- Task details -
Copy, exactly and without additions, every line in the records below from the one holding "destruct bs as [|b0 bs];" through the one holding "as [|b1 bs];", both ends included.

- Dataset records -
Segment Open
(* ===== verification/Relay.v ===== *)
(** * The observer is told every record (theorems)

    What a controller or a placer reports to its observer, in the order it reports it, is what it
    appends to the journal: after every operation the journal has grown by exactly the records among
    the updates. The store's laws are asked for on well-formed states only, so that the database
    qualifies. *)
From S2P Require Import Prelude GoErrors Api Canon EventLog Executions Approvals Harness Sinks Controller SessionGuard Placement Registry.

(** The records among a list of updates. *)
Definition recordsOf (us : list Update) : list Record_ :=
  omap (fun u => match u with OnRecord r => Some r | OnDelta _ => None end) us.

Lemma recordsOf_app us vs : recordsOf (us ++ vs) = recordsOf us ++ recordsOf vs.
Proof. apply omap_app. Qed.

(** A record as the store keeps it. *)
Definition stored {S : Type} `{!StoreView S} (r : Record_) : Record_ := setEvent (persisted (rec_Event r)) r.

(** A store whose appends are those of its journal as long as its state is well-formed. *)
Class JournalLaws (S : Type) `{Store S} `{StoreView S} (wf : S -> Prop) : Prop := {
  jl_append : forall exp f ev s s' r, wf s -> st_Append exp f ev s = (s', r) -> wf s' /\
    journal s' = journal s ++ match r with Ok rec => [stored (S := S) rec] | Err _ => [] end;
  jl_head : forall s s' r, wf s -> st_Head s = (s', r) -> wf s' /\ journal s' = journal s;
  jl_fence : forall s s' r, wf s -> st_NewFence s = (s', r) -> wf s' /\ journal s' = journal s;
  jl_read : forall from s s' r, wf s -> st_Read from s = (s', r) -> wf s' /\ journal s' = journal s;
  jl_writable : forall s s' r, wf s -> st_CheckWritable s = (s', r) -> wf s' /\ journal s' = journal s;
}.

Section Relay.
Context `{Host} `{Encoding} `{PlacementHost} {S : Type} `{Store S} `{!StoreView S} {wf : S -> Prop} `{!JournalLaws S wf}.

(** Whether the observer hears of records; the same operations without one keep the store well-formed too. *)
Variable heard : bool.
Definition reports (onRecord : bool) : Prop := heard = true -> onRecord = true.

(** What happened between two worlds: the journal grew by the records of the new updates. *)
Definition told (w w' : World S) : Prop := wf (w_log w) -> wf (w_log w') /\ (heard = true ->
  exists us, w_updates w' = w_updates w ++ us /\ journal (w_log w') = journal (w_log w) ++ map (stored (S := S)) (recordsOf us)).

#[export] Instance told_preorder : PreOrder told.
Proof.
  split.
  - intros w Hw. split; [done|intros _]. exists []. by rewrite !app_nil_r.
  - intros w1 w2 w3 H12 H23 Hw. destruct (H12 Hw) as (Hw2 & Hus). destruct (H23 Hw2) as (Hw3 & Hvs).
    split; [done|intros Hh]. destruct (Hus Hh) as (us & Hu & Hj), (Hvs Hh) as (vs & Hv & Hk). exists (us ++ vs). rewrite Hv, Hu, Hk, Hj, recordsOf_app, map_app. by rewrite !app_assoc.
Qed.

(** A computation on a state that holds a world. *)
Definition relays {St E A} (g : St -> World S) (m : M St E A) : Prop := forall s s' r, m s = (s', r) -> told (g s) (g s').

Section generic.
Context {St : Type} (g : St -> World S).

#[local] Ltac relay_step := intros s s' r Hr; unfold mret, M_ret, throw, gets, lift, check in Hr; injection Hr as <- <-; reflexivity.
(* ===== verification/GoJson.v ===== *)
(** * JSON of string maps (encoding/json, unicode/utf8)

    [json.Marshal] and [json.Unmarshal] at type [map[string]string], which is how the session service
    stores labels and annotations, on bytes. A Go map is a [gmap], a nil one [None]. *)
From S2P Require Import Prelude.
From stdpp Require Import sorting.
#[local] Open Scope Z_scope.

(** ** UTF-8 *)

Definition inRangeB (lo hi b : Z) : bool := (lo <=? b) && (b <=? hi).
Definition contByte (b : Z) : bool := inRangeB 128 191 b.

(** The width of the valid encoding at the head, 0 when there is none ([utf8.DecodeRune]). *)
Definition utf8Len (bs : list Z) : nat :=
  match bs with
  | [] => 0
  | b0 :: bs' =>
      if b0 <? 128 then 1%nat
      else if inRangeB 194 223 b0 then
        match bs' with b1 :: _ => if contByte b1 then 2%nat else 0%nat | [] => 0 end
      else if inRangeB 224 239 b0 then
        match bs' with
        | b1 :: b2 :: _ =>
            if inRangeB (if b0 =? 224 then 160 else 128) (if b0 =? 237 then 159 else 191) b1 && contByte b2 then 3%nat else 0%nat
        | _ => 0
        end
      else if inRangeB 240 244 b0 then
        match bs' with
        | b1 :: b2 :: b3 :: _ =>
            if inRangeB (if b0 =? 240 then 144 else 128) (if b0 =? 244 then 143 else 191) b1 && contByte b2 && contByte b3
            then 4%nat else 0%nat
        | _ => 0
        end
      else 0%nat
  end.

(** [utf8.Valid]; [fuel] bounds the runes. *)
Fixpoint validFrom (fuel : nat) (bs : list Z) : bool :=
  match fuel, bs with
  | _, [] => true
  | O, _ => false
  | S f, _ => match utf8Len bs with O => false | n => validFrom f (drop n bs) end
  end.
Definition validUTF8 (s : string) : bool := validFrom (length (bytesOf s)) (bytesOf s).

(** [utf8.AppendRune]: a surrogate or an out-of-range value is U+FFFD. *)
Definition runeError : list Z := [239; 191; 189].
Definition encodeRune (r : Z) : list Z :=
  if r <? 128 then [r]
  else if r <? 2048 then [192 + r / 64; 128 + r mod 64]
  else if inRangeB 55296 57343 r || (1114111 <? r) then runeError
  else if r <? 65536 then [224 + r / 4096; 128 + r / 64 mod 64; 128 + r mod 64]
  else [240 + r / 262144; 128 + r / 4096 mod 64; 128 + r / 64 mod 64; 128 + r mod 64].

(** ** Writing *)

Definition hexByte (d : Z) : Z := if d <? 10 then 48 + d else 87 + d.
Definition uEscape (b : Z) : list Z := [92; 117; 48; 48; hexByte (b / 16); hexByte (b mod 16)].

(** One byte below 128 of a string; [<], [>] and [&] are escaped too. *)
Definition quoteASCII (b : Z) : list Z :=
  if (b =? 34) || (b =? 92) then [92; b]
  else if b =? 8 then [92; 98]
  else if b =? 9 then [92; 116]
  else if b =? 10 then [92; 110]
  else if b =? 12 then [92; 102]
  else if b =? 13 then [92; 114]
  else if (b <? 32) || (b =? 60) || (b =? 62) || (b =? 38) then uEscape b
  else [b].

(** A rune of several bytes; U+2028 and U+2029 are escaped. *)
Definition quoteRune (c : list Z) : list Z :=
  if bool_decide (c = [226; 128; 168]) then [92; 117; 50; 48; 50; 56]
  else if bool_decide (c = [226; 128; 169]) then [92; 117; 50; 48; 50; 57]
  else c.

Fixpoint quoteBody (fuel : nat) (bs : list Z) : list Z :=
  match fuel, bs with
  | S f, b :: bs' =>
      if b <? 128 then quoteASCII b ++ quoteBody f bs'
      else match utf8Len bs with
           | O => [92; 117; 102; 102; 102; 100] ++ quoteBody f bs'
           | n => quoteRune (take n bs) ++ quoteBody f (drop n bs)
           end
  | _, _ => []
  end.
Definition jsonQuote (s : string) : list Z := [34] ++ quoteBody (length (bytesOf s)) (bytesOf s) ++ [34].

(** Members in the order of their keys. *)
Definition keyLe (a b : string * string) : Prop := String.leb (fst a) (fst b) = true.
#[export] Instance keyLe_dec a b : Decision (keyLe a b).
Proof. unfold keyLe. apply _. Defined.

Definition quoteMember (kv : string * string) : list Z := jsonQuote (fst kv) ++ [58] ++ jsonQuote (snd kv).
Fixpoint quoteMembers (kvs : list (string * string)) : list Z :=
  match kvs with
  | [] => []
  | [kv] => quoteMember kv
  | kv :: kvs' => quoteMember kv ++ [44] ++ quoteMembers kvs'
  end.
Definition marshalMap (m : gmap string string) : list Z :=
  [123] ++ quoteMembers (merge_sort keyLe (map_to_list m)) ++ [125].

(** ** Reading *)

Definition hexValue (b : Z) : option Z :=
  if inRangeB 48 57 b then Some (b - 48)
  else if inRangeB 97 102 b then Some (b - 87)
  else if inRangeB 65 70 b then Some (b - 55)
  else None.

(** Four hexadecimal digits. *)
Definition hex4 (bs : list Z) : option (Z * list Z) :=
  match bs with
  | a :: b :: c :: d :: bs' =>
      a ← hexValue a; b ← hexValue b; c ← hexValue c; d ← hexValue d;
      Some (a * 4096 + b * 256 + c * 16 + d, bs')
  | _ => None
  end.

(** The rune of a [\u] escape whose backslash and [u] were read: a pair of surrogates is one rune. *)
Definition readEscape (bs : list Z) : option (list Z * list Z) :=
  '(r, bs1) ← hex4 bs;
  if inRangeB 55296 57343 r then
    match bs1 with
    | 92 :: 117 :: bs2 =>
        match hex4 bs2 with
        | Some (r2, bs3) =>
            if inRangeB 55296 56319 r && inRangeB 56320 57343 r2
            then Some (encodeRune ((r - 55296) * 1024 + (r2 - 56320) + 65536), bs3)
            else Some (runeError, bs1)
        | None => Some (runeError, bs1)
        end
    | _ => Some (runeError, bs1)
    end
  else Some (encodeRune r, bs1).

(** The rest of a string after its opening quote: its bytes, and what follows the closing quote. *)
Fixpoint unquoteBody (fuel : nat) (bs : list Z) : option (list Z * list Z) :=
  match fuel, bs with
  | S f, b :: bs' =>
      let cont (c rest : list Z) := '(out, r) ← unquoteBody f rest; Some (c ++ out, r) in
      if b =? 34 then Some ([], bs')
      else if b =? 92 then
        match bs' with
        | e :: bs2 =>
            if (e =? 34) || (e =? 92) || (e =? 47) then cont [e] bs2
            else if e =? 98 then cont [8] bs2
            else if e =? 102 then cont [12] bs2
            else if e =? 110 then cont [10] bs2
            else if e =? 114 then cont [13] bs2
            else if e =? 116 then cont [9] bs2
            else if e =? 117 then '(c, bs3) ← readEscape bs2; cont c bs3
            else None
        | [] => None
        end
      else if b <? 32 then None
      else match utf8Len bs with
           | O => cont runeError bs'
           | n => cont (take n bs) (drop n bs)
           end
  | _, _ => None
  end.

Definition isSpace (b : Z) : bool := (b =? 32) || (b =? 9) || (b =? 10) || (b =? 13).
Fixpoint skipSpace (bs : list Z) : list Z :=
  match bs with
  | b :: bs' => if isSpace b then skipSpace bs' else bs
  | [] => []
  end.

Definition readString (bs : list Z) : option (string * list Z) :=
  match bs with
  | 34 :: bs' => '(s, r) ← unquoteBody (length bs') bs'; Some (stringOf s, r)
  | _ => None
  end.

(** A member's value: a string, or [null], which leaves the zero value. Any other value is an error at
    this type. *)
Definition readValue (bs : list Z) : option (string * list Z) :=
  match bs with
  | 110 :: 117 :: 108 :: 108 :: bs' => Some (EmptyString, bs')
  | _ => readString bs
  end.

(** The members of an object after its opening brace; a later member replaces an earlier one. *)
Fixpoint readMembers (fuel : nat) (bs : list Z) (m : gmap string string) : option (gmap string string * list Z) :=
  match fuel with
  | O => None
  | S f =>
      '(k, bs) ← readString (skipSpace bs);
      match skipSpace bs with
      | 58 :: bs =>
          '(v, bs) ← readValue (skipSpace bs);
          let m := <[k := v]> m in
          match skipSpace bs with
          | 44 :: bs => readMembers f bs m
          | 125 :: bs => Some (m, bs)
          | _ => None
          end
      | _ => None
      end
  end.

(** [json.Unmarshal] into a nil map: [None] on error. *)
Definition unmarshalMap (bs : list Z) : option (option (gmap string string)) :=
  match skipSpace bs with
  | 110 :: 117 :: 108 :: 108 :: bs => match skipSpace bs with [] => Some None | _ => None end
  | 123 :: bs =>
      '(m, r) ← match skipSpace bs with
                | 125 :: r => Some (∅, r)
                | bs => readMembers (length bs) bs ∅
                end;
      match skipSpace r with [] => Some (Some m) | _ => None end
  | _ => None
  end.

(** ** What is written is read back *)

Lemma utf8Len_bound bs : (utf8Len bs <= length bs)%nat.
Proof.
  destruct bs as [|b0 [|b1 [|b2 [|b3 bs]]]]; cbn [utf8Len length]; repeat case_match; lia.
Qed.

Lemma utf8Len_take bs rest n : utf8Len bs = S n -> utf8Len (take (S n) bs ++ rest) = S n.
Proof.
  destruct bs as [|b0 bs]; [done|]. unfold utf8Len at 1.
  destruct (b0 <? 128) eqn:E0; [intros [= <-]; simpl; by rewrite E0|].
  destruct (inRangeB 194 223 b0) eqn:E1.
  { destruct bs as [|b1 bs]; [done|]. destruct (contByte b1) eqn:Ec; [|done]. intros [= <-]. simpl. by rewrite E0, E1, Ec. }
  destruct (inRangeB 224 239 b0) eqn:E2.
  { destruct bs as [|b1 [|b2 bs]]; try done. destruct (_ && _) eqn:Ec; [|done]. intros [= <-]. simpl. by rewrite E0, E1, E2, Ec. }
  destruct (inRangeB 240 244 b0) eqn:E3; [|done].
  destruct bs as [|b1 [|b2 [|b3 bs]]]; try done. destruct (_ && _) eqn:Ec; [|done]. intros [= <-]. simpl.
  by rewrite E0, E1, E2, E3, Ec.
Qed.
Segment Closed
- Solution to this problem -
  destruct bs as [|b0 bs]; [done|]. unfold utf8Len at 1.
  destruct (b0 <? 128) eqn:E0; [intros [= <-]; simpl; by rewrite E0|].
  destruct (inRangeB 194 223 b0) eqn:E1.
  { destruct bs as [|b1 bs]; [done|]. destruct (contByte b1) eqn:Ec; [|done]. intros [= <-]. simpl. by rewrite E0, E1, Ec. }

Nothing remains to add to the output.